(* ===== verification/Resolve.v ===== *)
(** Resolving a generation into the bytes of its metadata image
    (otmp/src/physical.rs, [resolve_generation]): the checkpoint, the page map over
    it and the packs the map points into. *)
From S2P Require Import Prelude Bytes Errors Values Scalars Cbor PageMap CheckpointIndex PagePack Hashes PageTree PagePersist.
From S2P Require Import PageLoad ByteArray Objects CheckpointBuild.

Definition CHECKPOINT_MEDIA_TYPE : string := "application/vnd.sqlite3".
Definition SQLITE_MAGIC : bytes := as_bytes "SQLite format 3" ++ [Byte.x00].

(** SQLite on an image, and zstd. *)
Class ImageCrates := {
  (** SELECT table_id, table_version FROM otmp_meta *)
  sql_meta : bytes -> result string (bytes * Z);
  (** PRAGMA page_size, PRAGMA page_count *)
  sql_page_size : bytes -> result string Z;
  sql_page_count : bytes -> result string Z;
  (** [zstd::bulk::decompress(source, capacity)] *)
  zstd_decompress : bytes -> Z -> result string bytes }.

(** A refusal, or a panic of the slicing and division operations. *)
Inductive resolve_fault := Refused (e : rerror) | Panic.
Notation fresult := (result resolve_fault).
Definition refuse {A} (m : rresult A) : fresult A := map_err Refused m.
Definition refuse_if (b : bool) (message : string) : fresult unit := reject b (Refused (corrupt message)).
(** [&l[s..e]] *)
Definition slice_or_panic {A} (l : list A) (s e : Z) : fresult (list A) := ok_or (slice l s e) Panic.
(** [l[s..e].copy_from_slice(d)] *)
Definition copy_into (l : bytes) (s : Z) (d : bytes) : fresult bytes :=
  _ ← slice_or_panic l s (s + len d); Ok (copy_at s d l).

Record ResolvedGeneration := { rg_checkpoint : bytes; rg_bytes : bytes; rg_tree : option Tree }.

Section resolve.
Context `{HexCrate, Sha2Crate, ImageCrates}.
(** [Table::read_metadata]: the bytes of the object, verified against the reference. *)
Context (read_metadata : ObjectReference -> rresult bytes).

Definition checkpoint_object (c : Checkpoint) : ObjectReference :=
  {| or_uri := ck_uri c; or_sha256 := ck_sha256 c; or_length := Some (ck_length c);
     or_media_type := Some CHECKPOINT_MEDIA_TYPE |}.

(** The checks on the checkpoint by itself. *)
Definition check_layout (page_size : Z) (checkpoint : bytes) : fresult unit :=
  short ← (if len checkpoint <? page_size then Ok true
           else _ ← reject (page_size =? 0) Panic;
                if negb (len checkpoint mod page_size =? 0) then Ok true
                else head ← slice_or_panic checkpoint 0 16; Ok (negb (bool_decide (head = SQLITE_MAGIC))));
  refuse_if short "invalid base checkpoint layout".

Definition check_base (g : Generation) (checkpoint : bytes) : fresult unit :=
  let image := g_metadata_image g in
  '(table, version) ← refuse (map_err RuntimeError.Sqlite (sql_meta checkpoint));
  base_page_size ← refuse (map_err RuntimeError.Sqlite (sql_page_size checkpoint));
  base_pages ← refuse (map_err RuntimeError.Sqlite (sql_page_count checkpoint));
  refuse_if (negb (bool_decide (table = id_bytes (g_table_id g))) || negb (version =? ck_table_version (mi_checkpoint image))
             || negb (base_page_size =? mi_page_size image) || negb (base_pages =? len checkpoint / mi_page_size image))
    "base checkpoint identity mismatch".

Definition load_image_tree (image : MetadataImage) : rresult (option Tree) :=
  match mi_page_map image with
  | Some root =>
    '(tree, _) ← load_tree (fun r => read_metadata (object r PAGE_MAP_MEDIA_TYPE)) 65
                   (root_reference root) (root_height root) 0 (mi_page_count image) ∅;
    Ok (Some tree)
  | None => Ok None
  end.

(** A pack that has been read: its reference, bytes and index. *)
Definition Packs : Type := list (string * (PageObjectReference * bytes * PackIndex)).

Definition open_pack (page_size : Z) (packs : Packs) (pack : PageObjectReference) : fresult Packs :=
  match bt_get (uri_str (ref_uri pack)) packs with
  | Some (reference, _, _) => _ ← refuse_if (negb (bool_decide (reference = pack))) "conflicting pack references"; Ok packs
  | None =>
    raw ← refuse (read_metadata (object pack PAGE_PACK_MEDIA_TYPE));
    index ← refuse (of_protocol (decode_pack_index raw));
    _ ← refuse_if (negb (pi_page_size index =? page_size)) "pack page size mismatch";
    Ok (bt_insert (uri_str (ref_uri pack)) (pack, raw, index) packs)
  end.

Definition find_indexed (index : PackIndex) (page_number : Z) : option PackIndexEntry :=
  match binary_search_by (fun e => p_page_number e ?= page_number) (pi_entries index) with
  | Ok position => pi_entries index !! position
  | Err _ => None
  end.

(** The page an entry of the map stands for. *)
Definition read_page (page_size : Z) (raw : bytes) (index : PackIndex) (e : PageMapEntry) : fresult bytes :=
  indexed ← ok_or (find_indexed index (e_page_number e)) (Refused (corrupt "mapped page absent from pack index"));
  _ ← refuse_if (negb (p_offset indexed =? e_offset e) || negb (bool_decide (p_codec indexed = e_codec e))
                 || negb (p_raw_length indexed =? e_raw_length e) || negb (p_stored_length indexed =? e_stored_length e)
                 || negb (bool_decide (p_page_sha256 indexed = e_page_sha256 e)))
        "map disagrees with pack index";
  stored ← slice_or_panic raw (e_offset e) (e_offset e + e_stored_length e);
  page ← match e_codec e with
         | PageCodec.None => Ok stored
         | PageCodec.Zstd => refuse (map_err RuntimeError.Io (zstd_decompress stored page_size))
         end;
  _ ← refuse_if (negb (len page =? page_size) || negb (bool_decide (digest page = e_page_sha256 e)))
        "invalid decompressed page length or hash";
  Ok page.

(** One round of the loop over the entries. *)
Definition apply_entry (page_size : Z) (st : bytes * Packs) (e : PageMapEntry) : fresult (bytes * Packs) :=
  let '(image, packs) := st in
  _ ← refuse_if (negb (e_raw_length e =? page_size)) "page-map raw length mismatch";
  packs ← open_pack page_size packs (e_pack e);
  '(_, raw, index) ← ok_or (bt_get (uri_str (ref_uri (e_pack e))) packs) Panic;
  page ← read_page page_size raw index e;
  image ← copy_into image ((e_page_number e - 1) * page_size) page;
  Ok (image, packs).

Definition resolve_generation (g : Generation) : fresult ResolvedGeneration :=
  let image := g_metadata_image g in
  let page_size := mi_page_size image in
  checkpoint ← refuse (read_metadata (checkpoint_object (mi_checkpoint image)));
  _ ← check_layout page_size checkpoint;
  _ ← refuse (verify_checkpoint_index read_metadata image checkpoint);
  _ ← check_base g checkpoint;
  _ ← refuse_if (negb (bool_decide (image_root_hash (g_table_id g) (g_table_version g) page_size (mi_page_count image)
                                      (ck_sha256 (mi_checkpoint image)) (root_sha256 <$> mi_page_map image)
                                    = mi_image_root_sha256 image)))
        "metadata image root mismatch";
  length ← ok_or (checked_mul 64 (mi_page_count image) page_size) (Refused (corrupt "image length overflow"));
  _ ← refuse_if (length =? 0) "empty metadata image";
  tree ← refuse (load_image_tree image);
  _ ← refuse_if (negb (bool_decide (is_Some tree)) && negb (length =? len checkpoint)) "incomplete null-map checkpoint";
  let entries := match tree with Some t => flatten t [] | None => [] end in
  let base_pages := len checkpoint / page_size in
  _ ← refuse_if (negb (len (filter (fun kv => base_pages + 1 <= kv.1) entries)
                       =? saturating_sub (mi_page_count image) base_pages))
        "missing extended image page";
  let copied := Z.min length (len checkpoint) in
  let start := copy_at 0 (range 0 copied checkpoint) (zero_bytes length) in
  '(bytes, _) ← try_fold (apply_entry page_size) (start, []) (map snd entries);
  header ← slice_or_panic bytes 28 32;
  _ ← refuse_if (negb (be_val header =? mi_page_count image)) "resolved header page count mismatch";
  Ok {| rg_checkpoint := checkpoint; rg_bytes := bytes; rg_tree := tree |}.
End resolve.

(** ** Pages *)

Lemma slice_range l s e : 0 <= s <= e -> e <= len l -> slice l s e = Some (range s e l).
Proof. intros Hs He. by apply slice_some. Qed.

Section pages.
Context (page_size : Z) (Hsize : 0 < page_size).

Lemma page_at_range b n : 1 <= n -> n * page_size <= len b ->
  page_at page_size b n = Some (range ((n - 1) * page_size) (n * page_size) b).
Proof. intros Hn Hb. unfold page_at. apply slice_range; nia. Qed.

Lemma page_at_some b n page : page_at page_size b n = Some page ->
  1 <= n /\ n * page_size <= len b /\ len page = page_size /\ page = range ((n - 1) * page_size) (n * page_size) b.
Proof.
  unfold page_at. intros Hp. pose proof (slice_len _ _ _ _ Hp). apply slice_some in Hp as (? & ? & ->).
  split_and!; try done; nia.
Qed.

(** Arrays of whole pages with the same pages are equal. *)
Lemma pages_ext count a b : len a = count * page_size -> len b = count * page_size ->
  (forall n, 1 <= n <= count -> page_at page_size a n = page_at page_size b n) -> a = b.
Proof.
  intros Ha Hb Hp. apply ix_ext; [lia|]. intros i Hi. set (n := i / page_size + 1).
  pose proof (Z.div_mod i page_size ltac:(lia)) as Hd. pose proof (Z.mod_pos_bound i page_size Hsize) as Hm.
  assert (1 <= n <= count) as Hn by (unfold n; nia). specialize (Hp n Hn).
  rewrite !page_at_range in Hp by nia. injection Hp as Hp. apply (f_equal (fun r => ix r (i mod page_size))) in Hp.
  rewrite !ix_range in Hp by (unfold n in *; nia).
  replace ((n - 1) * page_size + i mod page_size) with i in Hp by (unfold n; nia). done.
Qed.

Lemma page_at_copy b n page m : 1 <= n -> n * page_size <= len b -> len page = page_size -> 1 <= m ->
  page_at page_size (copy_at ((n - 1) * page_size) page b) m = if m =? n then Some page else page_at page_size b m.
Proof.
  intros Hn Hb Hp Hm. assert (len (copy_at ((n - 1) * page_size) page b) = len b) as Hl by (apply copy_at_len; nia).
  destruct (Z.le_gt_cases (m * page_size) (len b)) as [Hle|Hgt].
  - rewrite !page_at_range by lia. destruct (Z.eqb_spec m n) as [->|Hne].
    + f_equal. apply range_eq; rewrite ?Hl; try nia. intros i Hi. rewrite ix_copy_at by nia.
      replace (_ && _) with true by nia. done.
    + f_equal. apply range_eq; rewrite ?Hl; try nia; [rewrite range_len; nia|]. intros i Hi.
      rewrite ix_copy_at by nia. rewrite ix_range by nia. replace (_ && _) with false by nia. f_equal. lia.
  - destruct (Z.eqb_spec m n) as [->|]; [lia|]. unfold page_at, slice. rewrite Hl.
    replace (m * page_size <=? len b) with false by lia. by rewrite !andb_false_r.
Qed.
End pages.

__What to produce__
Quote the data above from the line containing "intros Ha Hb" to the line containing "pose proof (Z.div_mod", inclusive, and stop.

__Response__
  intros Ha Hb Hp. apply ix_ext; [lia|]. intros i Hi. set (n := i / page_size + 1).
  pose proof (Z.div_mod i page_size ltac:(lia)) as Hd. pose proof (Z.mod_pos_bound i page_size Hsize) as Hm.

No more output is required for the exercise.